Témoignage de Gennady recueilli par IStories

La semaine passée, des funérailles de soldats tués lors de l’«opération militaire spéciale» en Ukraine ont lieu en Extrême-Orient russe. IStories (Important Stories) s’est entretenu avec un proche de l’un des militaires décédés pour savoir pourquoi il avait décidé de lier sa vie à l’armée russe et dans quelles circonstances il était mort [1].

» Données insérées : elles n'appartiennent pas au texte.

(** * JIGSAWS 3D trajectory video generator: a shallow embedding

    Source: [jigsaws_data_visualisation.py], class
    [JIGSAWS3DVideoGeneratorEnhanced].

    Conventions of the embedding.
    - Python [str] values are [string]s whose characters are code points
      below 256; text outside that range is not covered.
    - Python [int] values are [Z]; NumPy integer cells are [Z] as well,
      which is exact as long as the parsed frame numbers fit 64 bits.
    - Floating-point results computed by the program itself (time stamps,
      the progress percentage) are rationals [Q]: the exact value of the
      expression before IEEE rounding and before [%.1f] formatting.
    - The numeric cells of the kinematics table are an abstract type
      [cell]: extraction only moves them around.
    - Exceptions are values of [result]; the library calls whose outcome
      is not determined by the program text (file system, [np.loadtxt],
      the Matplotlib writers, [anim.save]) are fields of a [world]. *)

From Stdlib Require Import Ascii String QArith.
From stdpp Require Import base list strings gmap pretty.

Open Scope string_scope.
Open Scope list_scope.
Open Scope Z_scope.

(** ** Exceptions *)

Inductive exn : Type :=
  | IndexError
  | ValueError
  | KeyError
  | TypeError
  | ZeroDivisionError
  | OSError.

Inductive result (A : Type) : Type :=
  | Ok (a : A)
  | Raise (e : exn).
Arguments Ok {A} a.
Arguments Raise {A} e.

Definition rbind {A B} (r : result A) (k : A -> result B) : result B :=
  match r with
  | Ok a => k a
  | Raise e => Raise e
  end.

Notation "'do' x <- r ; k" := (rbind r (fun x => k))
  (at level 10, x name, r at level 100, k at level 200).

Definition is_ok {A} (r : result A) : bool :=
  match r with Ok _ => true | Raise _ => false end.

(** ** Python string primitives used by the program *)

Module PyStr.

(** [str.isspace] on code points below 256: TAB..CR, FS..US, space,
    NEL (0x85) and NBSP (0xA0). *)
Definition isspace (c : ascii) : bool :=
  let n := Z.of_nat (nat_of_ascii c) in
  ((9 <=? n) && (n <=? 13)) || ((28 <=? n) && (n <=? 32))
  || (n =? 133) || (n =? 160).

Fixpoint lstrip (s : string) : string :=
  match s with
  | EmptyString => EmptyString
  | String c s' => if isspace c then lstrip s' else s
  end.

Definition rstrip (s : string) : string :=
  String.rev (lstrip (String.rev s)).

(** [s.strip()] *)
Definition strip (s : string) : string := rstrip (lstrip s).

(** [s.split()] with no argument: the maximal runs of non-space
    characters, left to right.  [cur] is the token being read. *)
Fixpoint split_go (cur : string) (s : string) : list string :=
  match s with
  | EmptyString => if String.eqb cur "" then [] else [cur]
  | String c s' =>
      if isspace c
      then (if String.eqb cur "" then split_go "" s'
            else cur :: split_go "" s')
      else split_go (cur +:+ String c "") s'
  end.

Definition split (s : string) : list string := split_go "" s.

(** [s.startswith(p)] *)
Definition startswith (p s : string) : bool := String.prefix p s.

(** [s[1:]] *)
Definition tail (s : string) : string :=
  match s with
  | EmptyString => EmptyString
  | String _ s' => s'
  end.

Definition digit_val (c : ascii) : option Z :=
  let n := Z.of_nat (nat_of_ascii c) in
  if (48 <=? n) && (n <=? 57) then Some (n - 48) else None.

(** The digit part of a base-10 literal accepted by [int()]:
    [digit (["_"] digit)*].  [prev] tells whether the previous character
    was a digit (so that an underscore is allowed here and the literal
    may end here). *)
Fixpoint digits_go (acc : Z) (prev : bool) (s : string) : option Z :=
  match s with
  | EmptyString => if prev then Some acc else None
  | String c s' =>
      match digit_val c with
      | Some d => digits_go (10 * acc + d) true s'
      | None =>
          if Ascii.eqb c "_" then
            (if prev then digits_go acc false s' else None)
          else None
      end
  end.

(** [int(s)]: surrounding whitespace is dropped, then an optional sign
    and the digit part.  [None] stands for [ValueError].  (The
    interpreter's optional cap on the number of digits is not
    modelled.) *)
Definition int (s : string) : option Z :=
  match strip s with
  | String "-" d => Z.opp <$> digits_go 0 false d
  | String "+" d => digits_go 0 false d
  | d => digits_go 0 false d
  end.

(** [s.replace(old, new)] for a non-empty [old]: [skip] counts the
    characters of the occurrence of [old] that is being consumed. *)
Fixpoint replace_go (old new : string) (skip : nat) (s : string) : string :=
  match s with
  | EmptyString => EmptyString
  | String c s' =>
      match skip with
      | S k => replace_go old new k s'
      | O =>
          if String.prefix old s
          then new +:+ replace_go old new (String.length old - 1) s'
          else String c (replace_go old new 0 s')
      end
  end.

Fixpoint replace_empty (new s : string) : string :=
  match s with
  | EmptyString => new
  | String c s' => new +:+ String c (replace_empty new s')
  end.

Definition replace (old new s : string) : string :=
  if String.eqb old "" then replace_empty new s
  else replace_go old new 0 s.

(** Iterating a text file opened with universal newlines: each of
    LF, CR LF and CR ends a line and is delivered as LF. *)
Fixpoint readlines_go (cur : string) (s : string) : list string :=
  match s with
  | EmptyString => if String.eqb cur "" then [] else [cur]
  | String c s' =>
      if Ascii.eqb c "010" then (cur +:+ String "010" "") :: readlines_go "" s'
      else if Ascii.eqb c "013" then
        match s' with
        | String c' s'' =>
            if Ascii.eqb c' "010"
            then (cur +:+ String "010" "") :: readlines_go "" s''
            else (cur +:+ String "010" "") :: readlines_go "" s'
        | EmptyString => [cur +:+ String "010" ""]
        end
      else readlines_go (cur +:+ String c "") s'
  end.

Definition readlines (s : string) : list string := readlines_go "" s.

End PyStr.

(** ** Indexing and slicing of sequences with Python integers *)

(** [a[i]] : a negative index counts from the end; out of range is
    [IndexError]. *)
Definition py_index {A} (a : list A) (i : Z) : result A :=
  let n := Z.of_nat (length a) in
  let j := if i <? 0 then i + n else i in
  if (0 <=? j) && (j <? n) then
    match a !! Z.to_nat j with
    | Some x => Ok x
    | None => Raise IndexError
    end
  else Raise IndexError.

(** A slice bound is clipped into [0, len]; it never raises. *)
Definition clip_bound (n i : Z) : Z :=
  if i <? 0 then Z.max 0 (i + n) else Z.min i n.

(** [a[start:stop]] *)
Definition py_slice {A} (a : list A) (start stop : Z) : list A :=
  let n := Z.of_nat (length a) in
  let s := clip_bound n start in
  let e := clip_bound n stop in
  take (Z.to_nat (e - s)) (drop (Z.to_nat s) a).

(** ** Gesture intervals and the transcription loader *)

(** One row [[start_frame, end_frame, gesture_id]] of
    [transcriptions_data]. *)
Record interval : Type := Interval {
  start_frame : Z;
  end_frame : Z;
  gesture_id : Z
}.

(** The gesture token: ["G<int>"] or a bare integer. *)
Definition parse_gesture (gesture_str : string) : option Z :=
  if PyStr.startswith "G" gesture_str
  then PyStr.int (PyStr.tail gesture_str)
  else PyStr.int gesture_str.

(** The body of [if len(parts) >= 3: try: ... except ValueError: continue].
    [None] means that nothing is appended for this line. *)
Definition parse_parts (parts : list string) : option interval :=
  match parts with
  | p0 :: p1 :: p2 :: _ =>
      start ← PyStr.int p0;
      stop ← PyStr.int p1;
      gid ← parse_gesture p2;
      Some (Interval start stop gid)
  | _ => None
  end.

«Hier (13 mars), l’épouse de Pasha [diminutif de Pavel] a reçu un télégramme du bureau d’enrôlement militaire annonçant le décès de son mari. Ils lui ont demandé de venir à l’unité militaire avec ses proches pour «d’autres explications». Lorsque la mère et la femme de Pasha s’y sont rendues, on ne leur a donné aucun détail. Ils ont déclaré que Pasha était mort «au cours d’une opération spéciale sur le territoire de l’Ukraine, lors de la prise d’un aéroport», mais ils n’ont pas précisé lequel. Là-bas, tout est très secret. On leur présentait des condoléances et on leur disait: bon, c’est la guerre, qui pouvait savoir… Mais tout était banalisé, personne ne parlait de Pasha comme d’un héros.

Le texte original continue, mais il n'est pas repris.